Uma vez que a concepção de pai está associada a de provedor e educador, não possuir boas condições econômicas e escolaridade dificulta o desempenho dessas funções. Segundo um entrevistado:

 “Eu olho pro futuro e não vejo nada, nada, nada. Só peço muito ao paizão lá de cima que me dê saúde, mas não tenho esperança de muita coisa não. A minha esposa é louca pra ter um filho, mas não sei se é porque eu pastei demais quando pivete... Porque o filho, não é só fazer. Eu chego na minha terra lá eu fico bobo de ver os meus colegas: três, quatro. Eu falo pô, fazer todo mundo faz, eu quero ver educar, dar uma boa alimentação, um bom estudo, é meio complicado. Mas eu sempre falo pra ela, se tiver de vir normalmente, mas fazer tratamento não. E depois também tem outra, eu não tenho assim, quer dizer, ter a gente não tem, uma boa estrutura. Porque pra ter família, você tem que pelo menos não pagar aluguel. Eu já pago, entendeu? E já complica. Tem que ter um cantinho seu, trabalhar um pouco mais, menos preocupado, porque filho hoje em dia não é fácil. Você luta, você fala o caminho é esse, e o bicho vai pra cá. Então é muito complicado.”(E7)

Assim, uma das preocupações do entrevistado é ter saúde, numa alusão à capacidade de seguir trabalhando. E considera que para ter uma família é necessário ter boas condições financeiras, tanto para sustentar as crianças, como para poder lhes dar uma boa formação moral. Ao acionar em sua fala a importância da situação econômica para ter filhos, diminui a importância da capacidade de “fazer” filhos, enfatizando uma concepção de paternidade que se refere mais à capacidade de trabalho (que garante o sustento material e a educação), que à capacidade física da fertilidade.

 Portanto, ser um bom pai, para os entrevistados, está relacionado à capacidade de sustentar os filhos e de dar-lhes uma boa educação; sendo que o sustento depende do trabalho do homem, assim como do trabalho depende o tempo disponível que o pai terá para dar atenção aos filhos. Isso transforma o trabalho em referência importante não só para as concepções de paternidade mas também para as de masculinidade, assim como a falta de condições financeiras para sustentar bem a família.

Entretanto, se a concepção sobre paternidade delineada até o momento parece estar bem assentada nas funções usualmente esperadas de pai e mãe, a fala dos entrevistados mostrou que no dia-a-dia esse arranjo não é rígido. Muitos homens referiram que cuidam dos filhos: dão banho, levam para passear, trocam fraldas, dão mamadeira; também fazem comida, limpam a casa. Um dos entrevistados disse que cuida dos filhos que a esposa teve com o primeiro marido e que vivem com eles: dá banho, corta a unha, troca a roupa, leva para cortar o cabelo. Dois homens, de uma maneira feliz e orgulhosa, disseram que as crianças eram mais apegadas a eles que à mãe. Um disse ser  “mais mãe que a própria mãe”, para referir que cuidava mais e estava mais próximo dos filhos que a mãe deles.

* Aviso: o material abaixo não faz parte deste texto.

(** * Karigaar: the conversational video editor's session controller

    A shallow embedding of [frontend/src/pages/VideoEditor.jsx]
    (component [MobileVideoEditor]) together with the part of
    [components/SongsSheet.jsx] that calls into it, followed by the
    properties of the session state machine, the version history and the
    prompt ledger.

    Modelling conventions.
    - The component's [useState] cells are the fields of one record,
      [World], which also carries the pieces of the browser the handlers
      talk to: the object-URL registry, the console, the speech requests
      posted to [/api/tts] and the edit/mix requests awaiting a response.
    - A handler is a function [World -> World].  State setters are applied
      in the order the handler calls them; a functional updater
      ([setHistory(prev => ...)]) sees the effect of the setters before it.
      Handlers run against the state of the latest render, and the
      updater that [addAIMessage] passes to [setMessages] has run by the
      time its [shouldAdd] flag is read.
    - An [async] handler is cut at its [await fetch(...)]: the part before
      it yields the request together with what the continuation captured
      ([submitEdit], [addSongToCurrentVideo]); the part after it is a
      second function taking the response ([submitEdit_resume],
      [addSongToCurrentVideo_resume]).
    - After a handler, the effect on [conversationState] runs if the
      phase changed ([step]).  Responses may arrive in any order and at any
      time relative to user actions ([run]); [perform] is the special case
      in which a request is answered before the next action.
    - A JavaScript string is the [string] of its UTF-8 bytes. *)

From Stdlib Require Import String Ascii List Bool Arith Lia ZArith DecimalString.
Import ListNotations.
Open Scope string_scope.

(** ** JavaScript string primitives used by the component *)

Module Js.

Local Open Scope nat_scope.

(** [!s] is true exactly for the empty string. *)
Definition truthy (s : string) : bool :=
  match s with
  | EmptyString => false
  | String _ _ => true
  end.

(** [a || b] where [a] is a possibly missing string property. *)
Definition or_else (a : option string) (b : string) : string :=
  match a with
  | Some s => if truthy s then s else b
  | None => b
  end.

(** A possibly missing property interpolated in a template literal. *)
Definition interpolate (a : option string) : string :=
  match a with
  | Some s => s
  | None => "undefined"
  end.

(** [String.prototype.toLowerCase], on the bytes of the string.  Bytes
    of multi-byte characters are left alone: no such character lowers to
    a sequence containing one of the ASCII keywords tested below. *)
Definition lower_ascii (c : ascii) : ascii :=
  let n := nat_of_ascii c in
  if (65 <=? n) && (n <=? 90) then ascii_of_nat (n + 32) else c.

Fixpoint toLowerCase (s : string) : string :=
  match s with
  | EmptyString => EmptyString
  | String c r => String (lower_ascii c) (toLowerCase r)
  end.

(** [s.includes(sub)] *)
Fixpoint includes (s sub : string) : bool :=
  prefix sub s ||
  match s with
  | EmptyString => false
  | String _ r => includes r sub
  end.

(** [String.prototype.trim]: white space and line terminators of
    ECMAScript, in their UTF-8 encodings. *)
Definition ws1 (c : ascii) : bool :=
  let n := nat_of_ascii c in
  ((9 <=? n) && (n <=? 13)) || (n =? 32).

(* U+00A0 *)
Definition ws2 (a b : ascii) : bool :=
  (nat_of_ascii a =? 194) && (nat_of_ascii b =? 160).

(* U+1680, U+2000..U+200A, U+2028, U+2029, U+202F, U+205F, U+3000, U+FEFF *)
Definition ws3 (a b c : ascii) : bool :=
  let x := nat_of_ascii a in
  let y := nat_of_ascii b in
  let z := nat_of_ascii c in
  ((x =? 225) && (y =? 154) && (z =? 128)) ||
  ((x =? 226) && (y =? 128) &&
     (((128 <=? z) && (z <=? 138)) || (z =? 168) || (z =? 169) || (z =? 175))) ||
  ((x =? 226) && (y =? 129) && (z =? 159)) ||
  ((x =? 227) && (y =? 128) && (z =? 128)) ||
  ((x =? 239) && (y =? 187) && (z =? 191)).

Fixpoint trimStart (s : string) : string :=
  match s with
  | EmptyString => s
  | String a r =>
      if ws1 a then trimStart r
      else
        match r with
        | EmptyString => s
        | String b r2 =>
            if ws2 a b then trimStart r2
            else
              match r2 with
              | EmptyString => s
              | String c r3 => if ws3 a b c then trimStart r3 else s
              end
        end
  end.

Definition blank (s : string) : bool := negb (truthy (trimStart s)).

Fixpoint trimEnd (s : string) : string :=
  match s with
  | EmptyString => EmptyString
  | String a r => if blank s then EmptyString else String a (trimEnd r)
  end.

Definition trim (s : string) : string := trimEnd (trimStart s).

(** [xs.join(sep)] on an array of strings. *)
Definition join (sep : string) (xs : list string) : string :=
  String.concat sep xs.

(** A number interpolated in a template literal (HTTP status). *)
Definition show_nat (n : nat) : string :=
  NilZero.string_of_uint (Nat.to_uint n).

(** [xs[xs.length - 1]]: [None] stands for [undefined]. *)
Fixpoint last_of {A : Type} (xs : list A) : option A :=
  match xs with
  | [] => None
  | [x] => Some x
  | _ :: r => last_of r
  end.

(** [xs.slice(0, -1)] *)
Definition drop_last {A : Type} (xs : list A) : list A := removelast xs.

End Js.

(** ** Data model *)

(** [{ role, content }] entries of the transcript ([messages]). *)
Inductive Role : Type := user | ai.

Record Message : Type := { role : Role; content : string }.

(** The three values [conversationState] takes. *)
Inductive ConversationState : Type := upload_video | get_prompt | review.

(** A [Blob]; a [File] picked by the user also has a [name]. *)
Record Blob : Type := { name : option string; bytes : string }.

(** Object URLs are drawn from a counter: each [URL.createObjectURL]
    returns one that was never handed out before. *)
Definition ObjectUrl : Type := nat.

(** [{ blob, url }] entries of [history]. *)
Record HistoryEntry : Type := { blob : Blob; url : ObjectUrl }.

(** Entries of the song catalogue.  [title] and [artist] may be missing on
    entries loaded from the server. *)
Record Song : Type :=
  { id : string; title : option string; artist : option string;
    public_url : string }.

(** The multipart bodies posted to [/api/edit] and [/api/add_music]. *)
Inductive Request : Type :=
  | edit_request (video : Blob) (filename : string) (user_prompt : string)
  | add_music_request (video : Blob) (filename : string) (song_url : string).

(** What the suspended handler still holds when the response arrives. *)
Inductive Continuation : Type :=
  | resume_edit (prompt : string)
  | resume_add_song (song : Song).

Record InFlight : Type := { request : Request; continuation : Continuation }.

Considero que essas referências iluminam dois pontos: primeiro, uma adaptação dos entrevistados às exigências da vida cotidiana, como ter que cuidar dos filhos na ausência da mãe, quando a mãe está muito ocupada, etc.; segundo, a existência de padrões de comportamento não tão rígidos no que concerne a trabalhos considerados masculinos e femininos. Se algumas vezes esses padrões não são rígidos devido às exigências cotidianas, outras vezes parecem não ser rígidos per se, se considerarmos, por exemplo, que trocar fraldas foi muitas vezes citado como divisão de tarefas dentro do lar, e não como estar realizando uma função feminina quando a mulher não tinha condições de fazê-lo.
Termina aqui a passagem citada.